At the end of Life is Strange, I knew that I had to sacrifice Chloe and I didn’t want to do it. Not Max, not the character, not the “roleplaying” me, I mean me personally, the guy behind the screen. I actually cared. I almost always pick the good choice the first time through a game, and I simply couldn’t do it here. Not in my history gaming have I ever felt genuinely conflicted about the morality of my choice in a game, where I knew what had to be done but simply, desperately didn’t want to do it. I was shocked at myself. I was eager to find a hundred excuses and rationalities not to do it, where I wanted to tear the narrative apart and look for some clause, some forgotten hint, any sort of contradiction, where I could point at the game and say “Objection! Caught you red handed, game! Chloe’s not dying today!”

And I can write and explain here in exhausting detail exactly why Sacrificing Chloe the correct ending and i’m still not sure I can pick it.

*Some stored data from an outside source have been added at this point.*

(* ===== verification/ShimProc.v ===== *)
(** images/shim/main.go as a process: [main], [install], [wrap] and [reportPeak] are
    programs over what they ask of the operating system.

    The select loop of [wrap] runs until the child ends.  Each turn consumes one wake-up,
    so the fuel is a bound on the signals that arrive meanwhile: [wrap_transparent] says
    that the loop gives up only when as many signals as its fuel have arrived. *)
From Stdlib Require Import ZArith Ascii String.
From stdpp Require Import base gmap strings list numbers sorting.
From S2P Require Import Prelude GoStd GoNum Images BuildSpec RepoHost AppTypes Kube Config BuildSteps Free Shim.

Open Scope string_scope.
Open Scope list_scope.
Open Scope Z_scope.

(** ** The operating system *)
(** The wait status of a child; what [select] wakes up with. *)
Inductive WaitStatus := Exited (code : Z) | Signaled (sig : Z) | OtherStatus.
Inductive Signal := SyscallSignal (sig : Z) | OtherSignal.
#[global] Instance Signal_eq_dec : EqDecision Signal.
Proof. solve_decision. Defined.
Inductive wakeup := Received (sig : Signal) | Waited (waitErr : result unit) (ps : option WaitStatus).
Definition SIGCHLD : Z := 17.
Definition O_WRONLY : Z := 1.
Definition O_CREATE : Z := 64.
Definition O_TRUNC : Z := 512.
Definition O_APPEND : Z := 1024.
Definition mode_0555 : Z := 5 * 64 + 5 * 8 + 5.
Definition mode_0644 : Z := 6 * 64 + 4 * 8 + 4.
Notation fd := Z.

Inductive oscall : Type → Type :=
| Stdout (s : string) : oscall unit
| Stderr (s : string) : oscall unit
| Getenv (key : string) : oscall string
| ReadFile (name : string) : oscall (result string)
| Executable : oscall (result string)
| Open (name : string) : oscall (result fd)
| OpenFile (name : string) (flag perm : Z) : oscall (result fd)
| WriteString (f : fd) (s : string) : oscall (result unit)
| Copy (dst src : fd) : oscall (result unit)
| Close (f : fd) : oscall (result unit)
| Rename (from to : string) : oscall (result unit)
| Notify : oscall unit
| StopNotify : oscall unit
| Start (argv : list string) : oscall (result unit)
| Select : oscall wakeup
| SignalChild (sig : Signal) : oscall (result unit).
Notation osprog := (free oscall).

Section shim.
Context `{GoRuntime}.

(** ** install *)
(* Go: images/shim/main.go install @63-82 *)
Definition install_from (src : fd) (dest : string) : osprog (result unit) :=
  let tmp := dest +:+ ".tmp" in
  opened ← do (OpenFile tmp (Z.lor (Z.lor O_CREATE O_TRUNC) O_WRONLY) mode_0555);
  match opened with
  | Err err => mret (Err (wrapf ("create " +:+ tmp +:+ ": ") err))
  | Ok dst =>
      copied ← do (Copy dst src);
      match copied with
      | Err err => do (Close dst);; mret (Err (wrapf "copy: " err))
      | Ok _ =>
          closed ← do (Close dst);
          match closed with
          | Err err => mret (Err (wrapf "close: " err))
          | Ok _ =>
              renamed ← do (Rename tmp dest);
              mret (match renamed with Err err => Err (wrapf "rename: " err) | Ok _ => Ok tt end)
          end
      end
  end.
(** The source is closed on every return, whatever closing it answers. *)
(* Go: images/shim/main.go install *)
Definition install (dest : string) : osprog (result unit) :=
  self ← do Executable;
  match self with
  | Err err => mret (Err (wrapf "locate self: " err))
  | Ok self =>
      opened ← do (Open self);
      match opened with
      | Err err => mret (Err (wrapf "open self: " err))
      | Ok src => res ← install_from src dest; do (Close src);; mret res
      end
  end.

(** ** wrap *)
(** [for _, f := range files]: the trimmed text of the first readable file. *)
(* Go: images/shim/main.go reportPeak @193-201 *)
Fixpoint first_readable (files : list string) : osprog string :=
  match files with
  | [] => mret ""
  | f :: files' =>
      raw ← do (ReadFile f);
      match raw with Err _ => first_readable files' | Ok raw => mret (TrimSpace raw) end
  end.
Definition getenv_or (key def : string) : osprog string :=
  v ← do (Getenv key); mret (if String.eqb v "" then def else v).
(** The report of what was read. *)
(* Go: images/shim/main.go reportPeak @201-218 *)
Definition append_peak (peak : string) : osprog unit :=
  if String.eqb peak "" then
    do (Stderr ("shim: no readable cgroup memory peak (cgroup v2 with cgroupns required); skipping report" +:+ s1 newline))
  else
    log ← getenv_or "TERMINATION_LOG" "/dev/termination-log";
    opened ← do (OpenFile log (Z.lor (Z.lor O_APPEND O_CREATE) O_WRONLY) mode_0644);
    match opened with
    | Err err => do (Stderr ("shim: open termination log: " +:+ err_text err +:+ s1 newline))
    | Ok f =>
        written ← do (WriteString f (peak_line peak));
        (match written with
         | Err err => do (Stderr ("shim: write termination log: " +:+ err_text err +:+ s1 newline))
         | Ok _ => mret tt
         end);;
        do (Close f);; mret tt
    end.
(* Go: images/shim/main.go reportPeak *)
Definition reportPeak : osprog unit :=
  root ← getenv_or "SHIM_CGROUP_ROOT" "/sys/fs/cgroup";
  peak ← first_readable [root +:+ "/memory.peak"; root +:+ "/memory/memory.max_usage_in_bytes"];
  append_peak peak.

(** [ProcessState.ExitCode] is -1 for a child that neither exited nor was signalled. *)
Definition ExitCode (ps : WaitStatus) : Z := match ps with Exited code => code | _ => -1 end.
(** The code by the child's end alone, and whether it has to be explained. *)
(* Go: images/shim/main.go exitCode @168-178 *)
Definition child_code (waitErr : result unit) (ps : option WaitStatus) : option Z :=
  match waitErr, ps with
  | Ok _, _ => Some 0
  | Err _, Some (Signaled sig) => Some (128 + sig)
  | Err _, Some st => if 0 <=? ExitCode st then Some (ExitCode st) else None
  | Err _, None => None
  end.
(* Go: images/shim/main.go exitCode *)
Definition exitCode (waitErr : result unit) (ps : option WaitStatus) : osprog Z :=
  match child_code waitErr ps with
  | Some code => mret code
  | None =>
      let text := match waitErr with Err err => err_text err | Ok _ => "<nil>" end in
      do (Stderr ("shim: wait: " +:+ text +:+ s1 newline));; mret 127
  end.

Definition forwardable (sig : Signal) : bool :=
  match sig with SyscallSignal s => negb (s =? SIGCHLD) | OtherSignal => false end.
(* Go: images/shim/main.go wrap @111-121 *)
Fixpoint wait_loop (fuel : nat) : osprog (option (result unit * option WaitStatus)) :=
  match fuel with
  | O => mret None
  | S fuel' =>
      w ← do Select;
      match w with
      | Received sig => (if forwardable sig then do (SignalChild sig);; mret tt else mret tt);; wait_loop fuel'
      | Waited waitErr ps => mret (Some (waitErr, ps))
      end
  end.

(** [main] only calls it with a command, so [argv] has a first element. *)
(* Go: images/shim/main.go wrap *)
Definition wrap (fuel : nat) (cmd : string) (args : list string) : osprog (option Z) :=
  do (Stdout ("+ " +:+ quoteArgv (cmd :: args) +:+ s1 newline));;
  do Notify;;
  started ← do (Start (cmd :: args));
  match started with
  | Err err =>
      do (Stderr ("shim: start " +:+ Quote cmd +:+ ": " +:+ err_text err +:+ s1 newline));;
      reportPeak;;
      do StopNotify;; mret (Some 127)
  | Ok _ =>
      w ← wait_loop fuel;
      match w with
      | None => mret None
      | Some (waitErr, ps) =>
          reportPeak;;
          code ← exitCode waitErr ps;
          do StopNotify;; mret (Some code)
      end
  end.

(** The exit status of the process. *)
(* Go: images/shim/main.go main *)
Definition main (fuel : nat) (args : list string) : osprog (option Z) :=
  let usage := do (Stderr ("usage: shim install <dest> | shim -- <cmd...>" +:+ s1 newline));; mret (Some 2) in
  match args with
  | a :: x :: rest =>
      if String.eqb a "install" && bool_decide (rest = []) then
        res ← install x;
        match res with
        | Err err => do (Stderr ("shim install: " +:+ err_text err +:+ s1 newline));; mret (Some 1)
        | Ok _ => mret (Some 0)
        end
      else if String.eqb a "--" then wrap fuel x rest else usage
  | _ => usage
  end.
End shim.

(** ** The wrapper is transparent *)
(** Where the phase stands: nothing done, command echoed, signals routed to the shim,
    child running with or without a signal to pass on, ended with the code to exit with
    and the peak not yet or already written. *)
Inductive phase := Fresh | Echoed | Routed | Running (pending : option Signal) | Ended (code : Z) (reported : bool).
(** A shell's status for the end of a command. *)
Definition shell_status (waitErr : result unit) (ps : option WaitStatus) : Z :=
  match waitErr with
  | Ok _ => 0
  | Err _ => match ps with
             | Some (Exited code) => if code <? 0 then 127 else code
             | Some (Signaled sig) => 128 + sig
             | Some OtherStatus | None => 127
             end
  end.
Lemma child_code_shell waitErr ps : default 127 (child_code waitErr ps) = shell_status waitErr ps.
Proof.
  destruct waitErr as [[]|e]; [done|]. destruct ps as [[code|sig|]|]; try done. cbn.
  by destruct (Z.leb_spec 0 code), (Z.ltb_spec code 0); try lia.
Qed.
(** The calls of a phase that runs [argv], in the order they may come. *)
Definition phase_monitor (argv : list string) : monitor phase := λ st R c,
  match c in oscall R return R → option phase with
  | Stdout s => λ _, match st with
      | Fresh => if String.eqb s ("+ " +:+ quoteArgv argv +:+ s1 newline) then Some Echoed else None
      | _ => None end
  | Notify => λ _, match st with Echoed => Some Routed | _ => None end
  | Start argv' => λ r, match st with
      | Routed => if bool_decide (argv' = argv)
                  then Some (if is_ok r then Running None else Ended 127 false) else None
      | _ => None end
  | Select => λ w, match st, w with
      | Running None, Received sig => Some (Running (if forwardable sig then Some sig else None))
      | Running None, Waited waitErr ps => Some (Ended (shell_status waitErr ps) false)
      | _, _ => None end
  | SignalChild sig => λ _, match st with
      | Running (Some sig') => if bool_decide (sig' = sig) then Some (Running None) else None
      | _ => None end
  | OpenFile _ flag _ => λ _, match st with
      | Ended _ _ => if flag =? Z.lor (Z.lor O_APPEND O_CREATE) O_WRONLY then Some st else None
      | _ => None end
  | WriteString _ _ => λ _, match st with Ended code false => Some (Ended code true) | _ => None end
  | Stderr _ | Getenv _ | ReadFile _ | Close _ | StopNotify =>
      λ _, match st with Ended _ _ => Some st | _ => None end
  | _ => λ _, None
  end.
Definition signals (tr : list (@event oscall)) : list Signal :=
  omap (λ e, match e with Ev c r => (match c in oscall R return R → option Signal with
    | Select => λ w, match w with Received sig => Some sig | _ => None end | _ => λ _, None end) r end) tr.

Section transparent.
Context `{GoRuntime} (argv : list string).
Notation M := (phase_monitor argv).

Lemma wp_first_readable files code :
  wp M (first_readable files) (Ended code false) (λ st _, st = Ended code false).
Proof. induction files as [|f files IH]; [done|]. intros [raw|e]; [done|apply IH]. Qed.
Lemma wp_reportPeak code :
  wp M reportPeak (Ended code false) (λ st _, ∃ reported, st = Ended code reported).
Proof.
  unfold reportPeak, append_peak. apply wp_bind. intros root. apply wp_bind. eapply wp_mono, wp_first_readable.
  intros st peak ->. destruct (String.eqb peak ""); [intros []; cbn; eauto|]. apply wp_bind. intros log [f|e]; [|intros []; cbn; eauto].
  intros [[]|e]; [intros ?; eexists; reflexivity|intros ? ?; eexists; reflexivity].
Qed.
Lemma wp_wait_loop fuel : wp M (wait_loop fuel) (Running None) (λ st w,
  match w with
  | Some (waitErr, ps) => st = Ended (shell_status waitErr ps) false
  | None => st = Running None
  end).
Proof.
  induction fuel as [|fuel IH]; [done|]. cbn [wait_loop]. apply wp_bind, wp_do.
  intros [sig|waitErr ps]; [|done]. cbn [phase_monitor]. apply wp_bind.
  destruct (forwardable sig); [|apply IH]. intros r. cbn [phase_monitor]. rewrite bool_decide_true by done. apply IH.
Qed.
Lemma wp_wrap fuel cmd args : argv = cmd :: args → wp M (wrap fuel cmd args) Fresh (λ st r,
  match r with Some code => ∃ reported, st = Ended code reported | None => st = Running None end).
Proof.
  intros Ha. unfold wrap. rewrite <- Ha. intros []. cbn [phase_monitor]. rewrite String.eqb_refl. intros [].
  intros [[]|e]; cbn [phase_monitor is_ok]; rewrite bool_decide_true by done.
  - apply wp_bind. eapply wp_mono, wp_wait_loop. intros st [[waitErr ps]|] ->; [|done].
    apply wp_bind. eapply wp_mono, wp_reportPeak. intros st _ [rep ->].
    rewrite <- child_code_shell. unfold exitCode. destruct (child_code waitErr ps) as [code|]; [intros []|intros [] []]; eexists; reflexivity.
  - intros []. apply wp_bind. eapply wp_mono, wp_reportPeak. intros st _ [rep ->] []. eexists; reflexivity.
Qed.
End transparent.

I mean, I’ve seen the other ending on YouTube, I know what it is. I can “pick” it in the game, you know, but do I want to yet? I still emotionally want to find something, anything to latch onto, some gnarled and twisted root of plot logic with which to spare me from the horror of that abyss I don’t want to confront; not just of loss, but of unfulfillment, of missed chances, of regret. Let’s live in the fantasy together, just a little while longer.[/spoiler]

I played Episode 2 for a few hours today. Man, this game’s choices feel really stressful to choose between. Has anyone else felt that? Maybe it’s because of the ability to rewind time. In The Walking Dead, I always felt like I would make the best decision I could and accept it, but with the ability to rewind time and change your mind comes a greater sense of dread and responsibility.

I did feel stress with my decisions, but I don’t think it was because I could rewind time. There were multiple times I would make a choice, rewind time and make the other choice. I then felt stress whether I should go back to the original or keep the one I just made. In The Walking Dead I would just sit and agonize over a choice (as long as it wasn’t timed) - man I hated the timed choices.

And you’ve only just started. The choices get more and more loaded.

Let us know how you feel at episode 5.

Diego

Hello Enidigm,
Life is Strange Limited…” has shipped.

Got my Limited Edition coming in tomorrow, with “Developers’ Commentary”. I’m curious to see what that is.

So they decided to release the Director’s Commentary as free to everyone… and then decided to block it off from PlayStation owners until the 26th. Um. Why did I buy the Limited Edition again? The Art Book is basically about 20 pages of the in game scrapbook without game text, more or less. Does have fully licensed CD soundtrack.